» **DESCRIPTION OF THE TASK**:
Write out precisely the lines beginning with the line that contains "isOver (Status s)" and ending with the last line of the entries, and no other lines.

[Stored data]

■ ■ ■ ■ ■ ■ ■

(** ** The guarantee *)

(** The change of a state by a program: [owner] is its submission. *)
Record stateChange (owner : bool) (s s' : BatchImageJobState) : Prop := {
  ch_status : Status s' = Status s ∨ moves (Status s) (Status s') = true ∨
              owner = true ∧ ProviderJobName s = None ∧ Status s' = BatchImageJobStatusFailed;
  ch_name : ProviderJobName s' = ProviderJobName s ∨ owner = true ∧ ProviderJobName s = None;
  ch_version : Version s <= Version s';
  ch_bump : Status s' ≠ Status s → Version s < Version s';
  ch_retries : RetryCount s <= RetryCount s';
}.

(** When the hold of a job may be returned. *)
Definition mayRelease (owner : bool) (s : BatchImageJobState) : Prop :=
  isOver (Status s) = true ∨ is_Some (ProviderJobName s) ∧ 5 <= RetryCount s ∨ owner = true ∧ ProviderJobName s = None.

Definition owns (a : agent) (batchID : string) : bool := bool_decide (a = Some batchID).

Record jobChange (a : agent) (b : string) (d d' : batchDB) : Prop := {
  ch_row : match jobs d !! b, jobs d' !! b with
           | Some (i, s), Some (i', s') => i' = i ∧ stateChange (owns a b) s s'
           | None, Some _ => a = Some b
           | Some _, None => False
           | None, None => True
           end;
  ch_items : itemsOf d' b = itemsOf d b ∨ Forall finished (itemsOf d' b) ∧ (∃ i s, jobs d !! b = Some (i, s) ∧ is_Some (ProviderJobName s)) ∨
             a = Some b ∧ ∀ i s, jobs d !! b = Some (i, s) → ProviderJobName s = None;
  ch_sent : sentOf d' b = sentOf d b ∨ a = Some b ∧ ∀ i s, jobs d !! b = Some (i, s) → ProviderJobName s = None;
  ch_released : released d' b → released d b ∨ ∃ i s, jobs d' !! b = Some (i, s) ∧ mayRelease (owns a b) s;
}.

■ ■ ■ ■ ■ ■ ■

» **OUTPUT FOR THIS EXERCISE**:
  isOver (Status s) = true ∨ is_Some (ProviderJobName s) ∧ 5 <= RetryCount s ∨ owner = true ∧ ProviderJobName s = None.

Definition owns (a : agent) (batchID : string) : bool := bool_decide (a = Some batchID).

Record jobChange (a : agent) (b : string) (d d' : batchDB) : Prop := {
  ch_row : match jobs d !! b, jobs d' !! b with
           | Some (i, s), Some (i', s') => i' = i ∧ stateChange (owns a b) s s'
           | None, Some _ => a = Some b
           | Some _, None => False
           | None, None => True
           end;
  ch_items : itemsOf d' b = itemsOf d b ∨ Forall finished (itemsOf d' b) ∧ (∃ i s, jobs d !! b = Some (i, s) ∧ is_Some (ProviderJobName s)) ∨
             a = Some b ∧ ∀ i s, jobs d !! b = Some (i, s) → ProviderJobName s = None;
  ch_sent : sentOf d' b = sentOf d b ∨ a = Some b ∧ ∀ i s, jobs d !! b = Some (i, s) → ProviderJobName s = None;
  ch_released : released d' b → released d b ∨ ∃ i s, jobs d' !! b = Some (i, s) ∧ mayRelease (owns a b) s;
}.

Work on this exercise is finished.